Activity:
Give back, character for character, the line that includes "FAIL_IF 336 (negb (read_data_length =? 0))" and all lines beneath it in the data.

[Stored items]
(** The loop of [run_testsuite]: [n] iterations left, [p_test] the rest of
    the array (reading past it is undefined).  [inl] is the early return. *)
Fixpoint test_loop (n : nat) (p_test : list test_t) (ret : test_result_t)
    (failed_tests skipped_tests : Z) : T (test_suite_err_t + Z * Z) :=
  match n, p_test with
  | O, _ => mret (inr (failed_tests, skipped_tests))
  | S _, [] => undefined
  | S n, t :: p_test =>
      match test t, name t with
      | Some f, Some nm =>
          printf_set_color DEFAULT;;
          description ← deref (desc t);
          TEST_LOG ("> Executing '%s' " +:+ crlf +:+ "  Description: '%s'" +:+ crlf)
            [arg_str nm; arg_str description];;
          ret ← call_test f (set_val TEST_PASSED ret);
          match val ret with
          | TEST_FAILED =>
              test_failed ret nm;;
              test_loop n p_test ret (u32 (failed_tests + 1)) skipped_tests
          | TEST_SKIPPED =>
              printf_set_color DEFAULT;;
              TEST_LOG ("  TEST: %s - SKIPPED!" +:+ crlf) [arg_str nm];;
              test_loop n p_test ret failed_tests (u32 (skipped_tests + 1))
          | TEST_PASSED =>
              printf_set_color GREEN;;
              TEST_LOG ("  TEST: %s - PASSED!" +:+ crlf) [arg_str nm];;
              test_loop n p_test ret failed_tests skipped_tests
          end
      | _, _ =>
          print_error "TEST_SUITE_ERR_INVALID_TEST_DATA!";;
          mret (inl TEST_SUITE_ERR_INVALID_TEST_DATA)
      end
  end.

Definition run_testsuite (test_suite : option test_suite_t) :
    T (test_suite_err_t * option test_suite_t) :=
  match test_suite with
  | Some (mkSuite (Some reg) fs) =>
      fs ← call_freg reg fs;
      let ts := mkSuite (Some reg) fs in
      match suite_name fs with
      | Some nm =>
          if list_size fs =? 0 then
            print_error "TEST_SUITE_ERR_INVALID_DATA!";;
            mret (TEST_SUITE_ERR_INVALID_DATA, Some ts)
          else
            printf_set_color YELLOW;;
            TEST_LOG ("Running Test Suite %s..." +:+ crlf) [arg_str nm];;
            r ← test_loop (Z.to_nat (list_size fs)) (test_list fs) zero_result 0 0;
            match r with
            | inl err => mret (err, Some ts)
            | inr (failed_tests, skipped_tests) =>
                (if failed_tests =? 0 then mret tt else
                   printf_set_color DEFAULT;;
                   TEST_LOG ("Number of failed tests: %d of %d" +:+ crlf)
                     [VaInt failed_tests; VaInt (list_size fs)]);;
                (if skipped_tests =? 0 then mret tt else
                   printf_set_color DEFAULT;;
                   TEST_LOG ("Number of skipped tests: %d of %d" +:+ crlf)
                     [VaInt skipped_tests; VaInt (list_size fs)]);;
                (if failed_tests =? 0 then
                   printf_set_color GREEN;; TEST_LOG ("TESTSUITE PASSED!" +:+ crlf) []
                 else
                   printf_set_color RED;; TEST_LOG ("TESTSUITE FAILED!" +:+ crlf) []);;
                let v := if failed_tests =? 0 then TEST_PASSED else TEST_FAILED in
                mret (TEST_SUITE_ERR_NO_ERROR, Some (set_suite_val v ts))
            end
      | None =>
          print_error "TEST_SUITE_ERR_INVALID_DATA!";;
          mret (TEST_SUITE_ERR_INVALID_DATA, Some ts)
      end
  | ts => print_error "TEST_SUITE_ERR_INVALID_DATA!";; mret (TEST_SUITE_ERR_INVALID_DATA, ts)
  end.
Lemma ends_passed_status {B} file ln st msg (k : unit -> P W B) s e :
  ends_passed (fail_if file ln (negb (st =? e)) msg ≫= k) s -> st = e /\ ends_passed (k tt) s.
Proof. intros [Hc He]%ends_passed_fail_if. split; [|done]. by apply negb_false_iff, Z.eqb_eq in Hc. Qed.

Lemma ends_passed_set {B} uid len d fl (k : Z -> P W B) s :
  ends_passed (storage_set uid len (Some d) fl ≫= k) s ->
  exists st v s', svc_set uid len (Some (take (Z.to_nat len) d)) fl (w_svc (t_world s)) = (st, v) /\
    w_svc (t_world s') = v /\ ends_passed (k st) s'.
Proof.
  unfold storage_set. destruct (len <=? sizeof d); [apply ends_passed_svc|].
  by intros (? & ? & [=] & _).
Qed.

Lemma ends_passed_get {B} uid offset sz buf pos len (k : _ -> P W B) s :
  ends_passed (storage_get uid offset sz buf pos len ≫= k) s ->
  exists st out n v s', svc_get uid offset sz true true (w_svc (t_world s)) = ((st, out, n), v) /\
    sizeof out <= sz /\ w_svc (t_world s') = v /\
    ends_passed (k (st, splice (Z.to_nat pos) out buf, default len n)) s'.
Proof.
  unfold storage_get. destruct (_ && _); [|by intros (? & ? & [=] & _)].
  intros (f & s' & H & Hv). unfold svc_call, call, mbind, P_bind in H.
  destruct (svc_get _ _ _ _ _ _) as [[[st out] n] v]. cbv beta iota in H.
  destruct (Z.leb_spec (sizeof out) sz); [|done].
  exists st, out, n, v, (mkT (t_ret s) (mkWorld v (read_asset_data (t_world s))
    (read_asset_data_len (t_world s))) (t_log s)).
  split_and!; [done.. | by exists f, s'].
Qed.
End detection.
Definition tfm_its_test_common_005 : P W unit :=
  let uid := TEST_UID_2 in
  let flags := PSA_STORAGE_FLAG_NONE in
  let data_len := WRITE_DATA_SIZE in
  let offset := 0 in
  let write_data := cstr WRITE_DATA in
  let read_data := cstr READ_DATA in
  let p_read_data := 0 in
  let read_data_length := 0 in
  status ← psa_its_set uid data_len (Some write_data) flags;
  FAIL_IF 228 (negb (status =? PSA_SUCCESS))
    "Set should not fail";;
  '(status, read_data, read_data_length) ←
    psa_its_get uid offset data_len read_data HALF_PADDING_SIZE read_data_length;
  FAIL_IF 236 (negb (status =? PSA_SUCCESS))
    "Get should not fail";;
  comp_result ← c_memcmp read_data 0 (cstr RESULT_DATA) 0 (sizeof read_data);
  FAIL_IF 243 (negb (comp_result =? 0))
    "Read data should be equal to result data";;
  FAIL_IF 249 (negb (read_data_length =? data_len))
    "Read data length should be equal to requested data length";;
  read_data ← c_memcpy read_data (cstr READ_DATA) (sizeof read_data);
  let offset := 2 in
  let data_len := u32 (data_len - (u32 (offset + 2))) in
  '(status, read_data, read_data_length) ←
    psa_its_get uid offset data_len read_data HALF_PADDING_SIZE read_data_length;
  FAIL_IF 263 (negb (status =? PSA_SUCCESS))
    "Get should not fail";;
  comp_result ← c_memcmp read_data p_read_data (cstr "____") 0 HALF_PADDING_SIZE;
  FAIL_IF 270 (negb (comp_result =? 0))
    "Read data contains illegal pre-data";;
  let p_read_data := p_read_data + HALF_PADDING_SIZE in
  comp_result ← c_memcmp read_data p_read_data write_data offset data_len;
  FAIL_IF 278 (negb (comp_result =? 0))
    "Read data incorrect";;
  let p_read_data := p_read_data + data_len in
  comp_result ← c_memcmp read_data p_read_data (cstr "____") 0 HALF_PADDING_SIZE;
  FAIL_IF 286 (negb (comp_result =? 0))
    "Read data contains illegal post-data";;
  status ← psa_its_remove uid;
  FAIL_IF 293 (negb (status =? PSA_SUCCESS))
    "Remove should not fail with valid UID";;
  ret_val TEST_PASSED.

Definition tfm_its_test_common_006 : P W unit :=
  let uid := TEST_UID_3 in
  let flags := PSA_STORAGE_FLAG_NONE in
  let write_len := WRITE_DATA_SIZE in
  let read_len := 0 in
  let offset := 0 in
  let write_data := cstr WRITE_DATA in
  let read_data := cstr READ_DATA in
  let read_data_length := 1 in
  status ← psa_its_set uid write_len (Some write_data) flags;
  FAIL_IF 315 (negb (status =? PSA_SUCCESS))
    "Set should not fail";;
  '(status, read_data, read_data_length) ←
    psa_its_get uid offset read_len read_data HALF_PADDING_SIZE read_data_length;
  FAIL_IF 323 (negb (status =? PSA_SUCCESS))
    "Get should not fail with zero data len";;
  comp_result ← c_memcmp read_data 0 (cstr READ_DATA) 0 (sizeof read_data);
  FAIL_IF 330 (negb (comp_result =? 0))
    "Read data should be equal to original read data";;
  FAIL_IF 336 (negb (read_data_length =? 0))
    "Read data length should be equal to zero";;
  let offset := 5 in
  let read_data_length := 1 in
  '(status, read_data, read_data_length) ←
    psa_its_get uid offset read_len read_data HALF_PADDING_SIZE read_data_length;
  FAIL_IF 347 (negb (status =? PSA_SUCCESS))
    "Get should not fail";;
  comp_result ← c_memcmp read_data 0 (cstr READ_DATA) 0 (sizeof read_data);
  FAIL_IF 354 (negb (comp_result =? 0))
    "Read data should be equal to original read data";;
  FAIL_IF 360 (negb (read_data_length =? 0))
    "Read data length should be equal to zero";;
  status ← psa_its_remove uid;
  FAIL_IF 367 (negb (status =? PSA_SUCCESS))
    "Remove should not fail with valid UID";;
  ret_val TEST_PASSED.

Solution to this task:
  FAIL_IF 336 (negb (read_data_length =? 0))
    "Read data length should be equal to zero";;
  let offset := 5 in
  let read_data_length := 1 in
  '(status, read_data, read_data_length) ←
    psa_its_get uid offset read_len read_data HALF_PADDING_SIZE read_data_length;
  FAIL_IF 347 (negb (status =? PSA_SUCCESS))
    "Get should not fail";;
  comp_result ← c_memcmp read_data 0 (cstr READ_DATA) 0 (sizeof read_data);
  FAIL_IF 354 (negb (comp_result =? 0))
    "Read data should be equal to original read data";;
  FAIL_IF 360 (negb (read_data_length =? 0))
    "Read data length should be equal to zero";;
  status ← psa_its_remove uid;
  FAIL_IF 367 (negb (status =? PSA_SUCCESS))
    "Remove should not fail with valid UID";;
  ret_val TEST_PASSED.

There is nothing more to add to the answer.